= DATA PROVIDED =
Definition check_edge (label : string) (input_types timer_types : gmap DataId string)
    (input_id : DataId) (input : InputConfig) : list TypeWarning * list TypeInference :=
  match mapping input with
  | MUser m =>
      match outputs !! (source m, output m), input_types !! input_id with
      | Some out_urn, Some in_urn =>
          if negb (compatible compat out_urn in_urn)
          then ([mkTypeWarning label (EdgeMismatch input_id m out_urn in_urn
                   (check_schema_compat registry out_urn in_urn))], [])
          else ([], [])
      | Some out_urn, None => ([], [mkTypeInference label input_id out_urn m])
      | None, Some in_urn =>
          if strict then ([mkTypeWarning label (NotAnnotated input_id in_urn m)], []) else ([], [])
      | None, None => ([], [])
      end
  | MTimer _ =>
      match input_types !! input_id with
      | Some expected_urn =>
          let timer_urn := default TIMER_TYPE (timer_types !! input_id) in
          if negb (compatible compat timer_urn expected_urn)
          then ([mkTypeWarning label (TimerMismatch input_id timer_urn expected_urn)], [])
          else ([], [])
      | None => ([], [])
      end
  | MLogs _ => ([], [])
  end.

Definition check_edge_mismatches_with_compat (s : Site) : list TypeWarning * list TypeInference :=
  let timer_types := timer_input_types (site_inputs s) in
  let checked := (λ '(input_id, input), check_edge (site_label s) (site_input_types s) timer_types
                                          input_id input) <$> btree_iter (site_inputs s) in
  (mjoin checked.*1, mjoin checked.*2).
End edges.

(** ** The whole check *)

Definition check_type_annotations_full (d : Descriptor) (registry : TypeRegistry) (strict : bool)
    : TypeCheckResult :=
  let compat := new_graph ((λ r, mkTypeRule (def_from r) (def_to r)) <$> d_type_rules d) in
  let sites := d_nodes d ≫= node_sites in
  let outputs := output_type_map registry (d_nodes d) in
  let edges := check_edge_mismatches_with_compat registry compat strict outputs <$> sites in
  mkTypeCheckResult ((sites ≫= check_site registry) ++ mjoin edges.*1) (mjoin edges.*2).

Definition check_type_annotations (d : Descriptor) (registry : TypeRegistry) : list TypeWarning :=
  warnings (check_type_annotations_full d registry false).

(** ** No warnings: the dataflow is well typed *)

Lemma bind_nil {A B} (f : A → list B) l : l ≫= f = [] ↔ ∀ a, a ∈ l → f a = [].
Proof.
  induction l as [|a l IH]; [split; [by intros _ ? ?%elem_of_nil|done]|].
  rewrite bind_cons, app_nil, IH. setoid_rewrite elem_of_cons. naive_solver.
Qed.

Lemma join_fmap_nil {A B} (f : A → list B) l : mjoin (f <$> l) = [] ↔ ∀ a, a ∈ l → f a = [].
Proof. by rewrite list_join_bind, list_fmap_bind, <- bind_nil. Qed.

Lemma some_eq_iff {A} (a : A) (P : A → Prop) : P a ↔ ∀ a', Some a = Some a' → P a'.
Proof. split; [by intros ? ? [= <-]|by intros H; apply H]. Qed.

(** The types the outputs of the dataflow are annotated with, in the order of the nodes. *)
Definition site_declarations (nid : string) (s : Site) : list (string * string * string) :=
  (λ '(output_id, urn), (nid, String.append (site_prefix s) output_id, urn)) <$>
    btree_iter (site_output_types s).
Definition declarations (nodes : list Node) : list (string * string * string) :=
  nodes ≫= λ n, node_sites n ≫= site_declarations (n_id n).
Definition declared_type (nodes : list Node) (key : string * string) : option string :=
  snd <$> last (retain (λ e, bool_decide (e.1 = key)) (declarations nodes)).

Definition add_declaration (registry : TypeRegistry) (m : OutputTypes) (e : string * string * string)
    : OutputTypes :=
  match registry_resolve registry e.2 with Some _ => <[e.1 := e.2]> m | None => m end.

Lemma foldl_bind {A B C} (f : C → B → C) (g : A → list B) l c :
  foldl f c (l ≫= g) = foldl (λ c a, foldl f c (g a)) c l.
Proof. revert c. induction l as [|a l IH]; intros c; [done|]. by rewrite bind_cons, foldl_app, IH. Qed.

Lemma output_type_map_fold registry nodes :
  output_type_map registry nodes = foldl (add_declaration registry) ∅ (declarations nodes).
Proof.
  unfold output_type_map, declarations. rewrite foldl_bind. generalize (∅ : OutputTypes).
  induction nodes as [|n nodes IH]; intros m; [done|]. cbn [foldl]. rewrite IH. f_equal.
  rewrite foldl_bind. revert m. induction (node_sites n) as [|s sites IHs]; intros m; [done|].
  cbn [foldl]. rewrite IHs. f_equal. unfold register_outputs, site_declarations. revert m.
  induction (btree_iter (site_output_types s)) as [|[o u] l IHl]; intros m; [done|].
  cbn [foldl fmap list_fmap]. by rewrite IHl.
Qed.

Lemma fold_declarations registry l m key :
  (∀ e, e ∈ l → is_Some (registry_resolve registry e.2)) →
  foldl (add_declaration registry) m l !! key =
    match last (retain (λ e, bool_decide (e.1 = key)) l) with Some e => Some e.2 | None => m !! key end.
Proof.
  revert m. induction l as [|e l IH] using rev_ind; intros m Hl; [done|].
  rewrite foldl_snoc, retain_app, retain_cons. cbn [retain filter list_filter].
  unfold add_declaration at 1.
  destruct (Hl e) as [def ->]; [set_solver|]. case_bool_decide as Hk.
  - rewrite last_snoc, <- Hk. by rewrite lookup_insert_eq.
  - rewrite lookup_insert_ne by done. rewrite app_nil_r. apply IH. set_solver.
Qed.

Lemma output_type_map_declared registry nodes key :
  (∀ e, e ∈ declarations nodes → is_Some (registry_resolve registry e.2)) →
  output_type_map registry nodes !! key = declared_type nodes key.
Proof.
  intros H. rewrite output_type_map_fold, fold_declarations by done. unfold declared_type.
  by destruct (last _).
Qed.

(** *** What an input is fed by

    The annotation of the output that an input mapping names: one of the node itself, one of its
    single operator, or, with the name of the operator in front, one of its operators.  The check
    does not read the types of a [custom] section, and neither does this. *)
Definition port_type (nodes : list Node) (m : UserInputMapping) (u : string) : Prop :=
  ∃ n, n ∈ nodes ∧ n_id n = source m ∧
    (n_output_types n !! output m = Some u ∨
     (∃ op, n_operator n = Some op ∧ op_output_types (single_config op) !! output m = Some u) ∨
     ∃ ops op out, n_operators n = Some ops ∧ op ∈ ops ∧ output m = String.append (opdef_id op) (String "/" out) ∧
       op_output_types (opdef_config op) !! out = Some u).

(** The names of the nodes and of the operators of a node are distinct, the latter without a
    slash; annotations are either on the outputs of a node or on those of its operators; and
    none is on a node with a single operator, whose edges are not compared
    ([single_operator_edge_unchecked]). *)
Record distinct_ports (nodes : list Node) : Prop := {
  dp_nodes : NoDup (n_id <$> nodes);
  dp_single n op : n ∈ nodes → n_operator n = Some op → op_output_types (single_config op) = ∅;
  dp_operators n ops : n ∈ nodes → n_operators n = Some ops →
    NoDup (opdef_id <$> ops) ∧ n_output_types n = ∅ ∧ Forall (λ op, no_sep "/" (opdef_id op) = true) ops
}.

Lemma append_slash p s : String.append (String.append p "/") s = String.append p (String "/" s).
Proof. induction p as [|c p IH]; [done|]. by rewrite !string_append_cons, IH. Qed.

Lemma slash_inj p q s t :
  no_sep "/" p = true → no_sep "/" q = true →
  String.append p (String "/" s) = String.append q (String "/" t) → p = q ∧ s = t.
Proof.
  revert q. induction p as [|c p IH]; intros [|c' q] Hp Hq; rewrite ?string_append_cons; cbn [String.append].
  - by intros [= ->].
  - intros [= <- _]. by vm_compute in Hq.
  - intros [= -> _]. by vm_compute in Hp.
  - cbn in Hp, Hq. apply andb_true_iff in Hp as [_ Hp], Hq as [_ Hq]. intros [= -> [-> ->]%IH]; done.
Qed.

Section ports.
Context (nodes : list Node) (Hd : distinct_ports nodes).

Lemma fmap_unique {A} (f : A → string) (l : list A) a b : NoDup (f <$> l) → a ∈ l → b ∈ l → f a = f b → a = b.
Proof.
  intros Hnd [i Hi]%list_elem_of_lookup [j Hj]%list_elem_of_lookup Hf. assert (i = j) as ->; [|congruence].
  eapply NoDup_lookup; [exact Hnd|by rewrite list_lookup_fmap, Hi|]. rewrite list_lookup_fmap, Hj. cbn. by rewrite Hf.
Qed.

Lemma declaration_port m u : ((source m, output m), u) ∈ declarations nodes ↔ port_type nodes m u.
Proof.
  unfold declarations, port_type. rewrite list_elem_of_bind. apply exist_proper. intros n. rewrite list_elem_of_bind.
  unfold site_declarations. setoid_rewrite list_elem_of_fmap. split.
  - intros ((s & ([o v] & He & Hin%elem_of_btree_iter) & Hs) & Hn). injection He as -> -> ->. split; [done|]. split; [done|].
    unfold node_sites in Hs. rewrite !elem_of_app, list_elem_of_singleton in Hs.
    destruct Hs as [->|[Hs|Hs]]; [by left|..]; right.
    + left. destruct (n_operator n) as [op|] eqn:Eo; [|by apply elem_of_nil in Hs].
      apply list_elem_of_singleton in Hs as ->. cbn in Hin. by rewrite (dp_single _ Hd n op), lookup_empty in Hin.
    + right. destruct (n_operators n) as [ops|]; [|by apply elem_of_nil in Hs].
      apply list_elem_of_fmap in Hs as (op & -> & Hop). exists ops, op, o. cbn. by rewrite append_slash.
  - intros (Hn & Hid & Ht). split; [|done]. rewrite <- Hid. unfold node_sites. setoid_rewrite elem_of_app.
    destruct Ht as [Ht|[(op & Eo & Ht)|(ops & op & out & -> & Hop & -> & Ht)]].
    + eexists. split; [|left; left]. exists (output m, u). split; [done|]. by apply elem_of_btree_iter.
    + by rewrite (dp_single _ Hd n op), lookup_empty in Ht.
    + eexists. split; [|right; apply elem_of_app; right; apply list_elem_of_fmap; by exists op].
      exists (out, u). cbn. rewrite append_slash. split; [done|]. by apply elem_of_btree_iter.
Qed.
Lemma same_others_refl n f : same_others n f f.
Proof. done. Qed.
Lemma same_others_trans n f g h : same_others n f g → same_others n g h → same_others n f h.
Proof. intros H1 H2 p Hp. destruct (H1 p Hp), (H2 p Hp). split; congruence. Qed.

Lemma represents_start n f files :
  fs_wf f → (∀ k, fs_read (file_name n (S k)) f = files !! k) →
  Represents n (let '(h, f) := fs_create (log_path n) f in mkTask f h 0) (EmptyString :: files) ∧
  same_others n f (fs_create (log_path n) f).2.
Proof.
  intros Hwf Hfiles. pose proof (fs_wf_create (log_path n) f Hwf) as Hwf'.
  pose proof (λ q, fs_read_create (log_path n) q f Hwf) as Hread.
  pose proof (dir_create (log_path n) f) as (Hd & Hp & Ho).
  destruct (fs_create (log_path n) f) as [h g]. cbn [fst snd] in *. split.
  - split; cbn [fs file bytes_written]; [done| |done|by intros c [= <-]|by intros c [= <-]].
    intros [|k]; rewrite Hread.
    + by rewrite decide_True.
    + rewrite decide_False; [apply Hfiles|]. intros E. by apply (file_name_inj n (S k) 0) in E.
  - intros p Hpn. specialize (Hpn 0). split; [by apply Ho|]. rewrite Hread. by rewrite decide_False.
Qed.

Lemma fs_read_write h text f q :
  fs_read q (fs_write h text f).2 =
  if decide (dir f !! q = Some (h_id h)) then write_string (h_pos h) text <$> fs_read q f else fs_read q f.
Proof.
  unfold fs_read, fs_write. cbn. case_decide as E.
  - rewrite E. cbn. by rewrite lookup_alter_eq.
  - destruct (dir f !! q) as [j|]; [|done]. cbn. rewrite lookup_alter_ne; [done|congruence].
Qed.

Lemma fs_wf_write h text f : fs_wf f → fs_wf (fs_write h text f).2.
Proof.
  intros [Hd Hi]. split; cbn; [|done]. intros p i E. destruct (Hd p i E) as [? Hs]. split; [done|].
  destruct (decide (h_id h = i)) as [->|]; [rewrite lookup_alter_eq; by apply fmap_is_Some|].
  by rewrite lookup_alter_ne.
Qed.

Lemma represents_write n s c rotated text :
  Represents n s (c :: rotated) →
  let '(h, f) := fs_write (file s) text (fs s) in
  Represents n (mkTask f h (u64_wrap (bytes_written s + Z.of_nat (String.length text))))
    (String.append c text :: rotated) ∧ same_others n (fs s) f.
Proof.
  intros [Hwf Hfiles Hfile Hpos Hbytes].
  pose proof (fs_wf_write (file s) text (fs s) Hwf) as Hwf'.
  pose proof (fs_read_write (file s) text (fs s)) as Hread.
  assert (dir (fs_write (file s) text (fs s)).2 = dir (fs s)) as Hdir by done.
  assert (h_id (fs_write (file s) text (fs s)).1 = h_id (file s) ∧
          h_pos (fs_write (file s) text (fs s)).1 = h_pos (file s) + String.length text) as [Hid Hp] by done.
  destruct (fs_write (file s) text (fs s)) as [h f]. cbn [fst snd] in *.
  specialize (Hpos c eq_refl). specialize (Hbytes c eq_refl).
  assert (∀ p, p ≠ file_name n 0 → fs_read p f = fs_read p (fs s)) as Hother.
  { intros p Hne. rewrite Hread. apply decide_False. intros E. by apply Hne, (wf_inj _ Hwf p _ _ E). }
  split; [split; cbn [fs file bytes_written]|].
  - done.
  - intros [|k].
    + rewrite Hread, decide_True by done. rewrite (Hfiles 0). cbn. by rewrite Hpos, write_string_end.
    + rewrite Hother; [apply (Hfiles (S k))|]. intros E. by apply (file_name_inj n (S k) 0) in E.
  - by rewrite Hdir, Hid.
  - intros ? [= <-]. by rewrite Hp, Hpos, length_append.
  - intros ? [= <-]. rewrite Hbytes, length_append. unfold u64_wrap. by rewrite Zplus_mod_idemp_l, Nat2Z.inj_add.
  - intros p Hp'. split; [by rewrite Hdir|]. apply Hother, Hp'.
Qed.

= AIM OF THE TASK =
Print exactly the lines above from the one with "let timer_types := timer_input_types" to the one with "let sites := d_nodes d ≫= node_sites in", including both.

= PROBLEM SOLUTION =
  let timer_types := timer_input_types (site_inputs s) in
  let checked := (λ '(input_id, input), check_edge (site_label s) (site_input_types s) timer_types
                                          input_id input) <$> btree_iter (site_inputs s) in
  (mjoin checked.*1, mjoin checked.*2).
End edges.

(** ** The whole check *)

Definition check_type_annotations_full (d : Descriptor) (registry : TypeRegistry) (strict : bool)
    : TypeCheckResult :=
  let compat := new_graph ((λ r, mkTypeRule (def_from r) (def_to r)) <$> d_type_rules d) in
  let sites := d_nodes d ≫= node_sites in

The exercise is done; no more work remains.